The ability of the selective cholecystokinin(B) (CCKB) receptor antagonist L-365,260 (0.2 mg/kg s.c.) to modulate the antinociceptive action of relatively low doses of systemic morphine (0.1, 0.3 and 1.0 mg/kg i.v.) was evaluated using a well established rat model of peripheral unilateral mononeuropathy. Behavioural tests based on both mechanical (vocalization threshold to paw pressure) and thermal (struggle latency after immersion of the paw into a cold (10 degrees C), warm (44 degrees C) or hot (46 degrees C) water bath) stimuli were used. Experiments were performed 2 weeks after the surgery when the pain-related behaviour has fully developed. We demonstrated a differential effect of L-365,260 depending both on the dose of morphine and the test used.
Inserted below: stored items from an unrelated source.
(* ===== verification/V6Demo.v ===== *)
(** A small v6 tree: the directories [/] and [/d], the symlink [/s], and the file [/d/f] with a chunk and an
    extended attribute. The theorems on whole images are applied to it. *)
From S2P Require Import Prelude Utils LittleEndian ChunkInfo Device RafsLayout RafsV5 RafsBlobTable RafsV5Inode CachedInode CachedDir Overlay Builder RafsV6Inode DirectV6 RafsV6Xattr V6Layout V6Dump V6Update V6Image V6Trip.

(** Comparisons of concrete numbers. *)
Ltac demo_dec := lazymatch goal with |- in_range _ _ => split; demo_dec | |- _ <= _ => apply Z.leb_le; vm_compute; reflexivity | |- _ < _ => apply Z.ltb_lt; vm_compute; reflexivity end.

Section demo.
#[local] Existing Instance dev_profile.

Definition v6_demo_node (idx mode size cc offset : Z) (path : list (list Z)) (chunks : list RafsV5ChunkInfo) (xattrs : gmap (list Z) (list Z)) (target : option (list Z)) : V6Node :=
  mkV6Node (mkNode idx 0 idx 0 (mkV5Inode 0 0 idx 0 0 0 mode size 0 0 1 0 cc 0 0 0 0 42 0) chunks xattrs target UpperAddition [] path 0) true EROFS_INODE_FLAT_PLAIN offset [] 0.

Definition v6_demo_root (offset : Z) : V6Node := v6_demo_node 1 0x41ed 0 2 offset [] [] ∅ None.
Definition v6_demo_d (offset : Z) : V6Node := v6_demo_node 2 0x41ed 0 1 offset [[100]] [] ∅ None.
Definition v6_demo_s (offset : Z) : V6Node := v6_demo_node 3 0xa1ff 1 0 offset [[115]] [] ∅ (Some [100]).
Definition v6_demo_chunk : RafsV5ChunkInfo := mkV5Chunk 7 0 0 0x100 0x1000 0 0x2000 0 5 0.
Definition v6_demo_f (offset : Z) : V6Node := v6_demo_node 4 0x81a4 0x1000 1 offset [[100]; [102]] [v6_demo_chunk] {[ bytes_of_string "user.a" := [1; 2] ]} None.

Definition v6_demo_placing : list (Z * option Z * V6Node) := [(53, None, v6_demo_root 0); (0, None, v6_demo_s 0); (40, None, v6_demo_d 0); (0, None, v6_demo_f 0)].
Definition v6_demo_array : list (Z * option Z * V6Node) := [(53, None, v6_demo_root 0); (40, None, v6_demo_d 0); (0, None, v6_demo_s 0); (0, None, v6_demo_f 0)].
Definition v6_demo_tree : V6Tree :=
  mkV6Tree (v6_demo_root 4096) [mkV6Tree (v6_demo_d 4256) [mkV6Tree (v6_demo_f 4352) []]; mkV6Tree (v6_demo_s 4192) []].

Definition v6_demo_placed : list V6Node := Eval vm_compute in match v6_place_all v6_demo_placing BootstrapContext_new with Ok r => r.1 | _ => [] end.
Definition v6_demo_ctx : BootstrapContext := Eval vm_compute in match v6_place_all v6_demo_placing BootstrapContext_new with Ok r => r.2 | _ => BootstrapContext_new end.
Definition v6_demo_nodes : list V6Node := match v6_demo_placed with [r; s; d; f] => [r; d; s; f] | _ => [] end.

Lemma v6_demo_input x : x ∈ v6_demo_array -> x.1.2 = None /\ v6_input 20 x.1.1 x.2.
Proof.
  intros Hx. assert (forall x, x ∈ v6_demo_array -> forall kv, kv ∈ v6_pairs x.2 -> xattr_ok kv) as Hxa.
  { intros y Hy kv Hkv. unfold v6_demo_array in Hy. repeat (apply elem_of_cons in Hy as [->|Hy]; [vm_compute in Hkv|]); [by apply elem_of_nil in Hkv|by apply elem_of_nil in Hkv|by apply elem_of_nil in Hkv| |by apply elem_of_nil in Hy].
    apply list_elem_of_singleton in Hkv as ->. split; [|by split]. exists (bytes_of_string "user."), 1. split; [left|]. exists [97]. done. }
  pose proof (proj2 (Forall_forall _ _) (Hxa x Hx)) as Hp. clear Hxa. unfold v6_demo_array in Hx. repeat (apply elem_of_cons in Hx as [->|Hx]); [..|by apply elem_of_nil in Hx]; (split; [reflexivity|]); (constructor;
    [split; [exact Hp|repeat (split; [demo_dec|]); demo_dec]|unfold v5i_wf; split_and!; demo_dec|demo_dec|demo_dec|intros _; unfold compact_fits; split_and!; demo_dec|demo_dec
    |split_and!; reflexivity|demo_dec|first [intros _ _; reflexivity|intros Hd; vm_compute in Hd; discriminate Hd]| |]); try (intros Hd; vm_compute in Hd; discriminate Hd).
  - intros _. exists [100]. split_and!; first [reflexivity|demo_dec].
  - intros _. split_and!; [|reflexivity|vm_compute; reflexivity|demo_dec]. constructor; [|constructor]. split; split; demo_dec.
Qed.

Lemma v6_demo_build : v6_build 20 8192 v6_demo_array v6_demo_nodes v6_demo_tree.
Proof.
  constructor; [apply Forall_forall; exact v6_demo_input|done| | | | |done].
  - repeat constructor; try done; by eexists.
  - repeat constructor; eexists _, _; (split_and!; [done|done|done|done| |repeat constructor; done|done]); repeat constructor; done.
  - apply (bool_decide_unpack _). vm_compute. exact I.
  - intros i x Hx Hd. destruct i as [|[|[|[|i]]]]; cbn in Hx; [vm_compute; left|vm_compute; right; left|injection Hx as <-; discriminate|injection Hx as <-; discriminate|done].
Qed.
End demo.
Pretreatment with the CCKB receptor antagonist (0.2 mg/kg) inverted the ineffectiveness of the lowest dose (0.1 mg/kg i.v.) of morphine against the noxious (46 degrees C) thermal stimulus, and the effect of the combination was equal to that seen after the dose 0.3 mg/kg of morphine alone. Likewise, in the mechanical test, the already enhanced effect of this dose (0.1 mg/kg) of morphine on the nerve-injured paw was further increased (by 4-fold) after L-365,260 pretreatment. These effects were abolished by naloxone (0.01 mg/kg i.v.). However, the effects of the higher doses (0.3 and 1.0 mg/kg i.v.) of morphine against the mechanical or noxious thermal stimuli were not significantly enhanced by pretreatment with the CCKB receptor antagonist. Further, L-365,260 was found to be completely ineffective in modulating the responses to morphine at 10 degrees C and at 44 degrees C.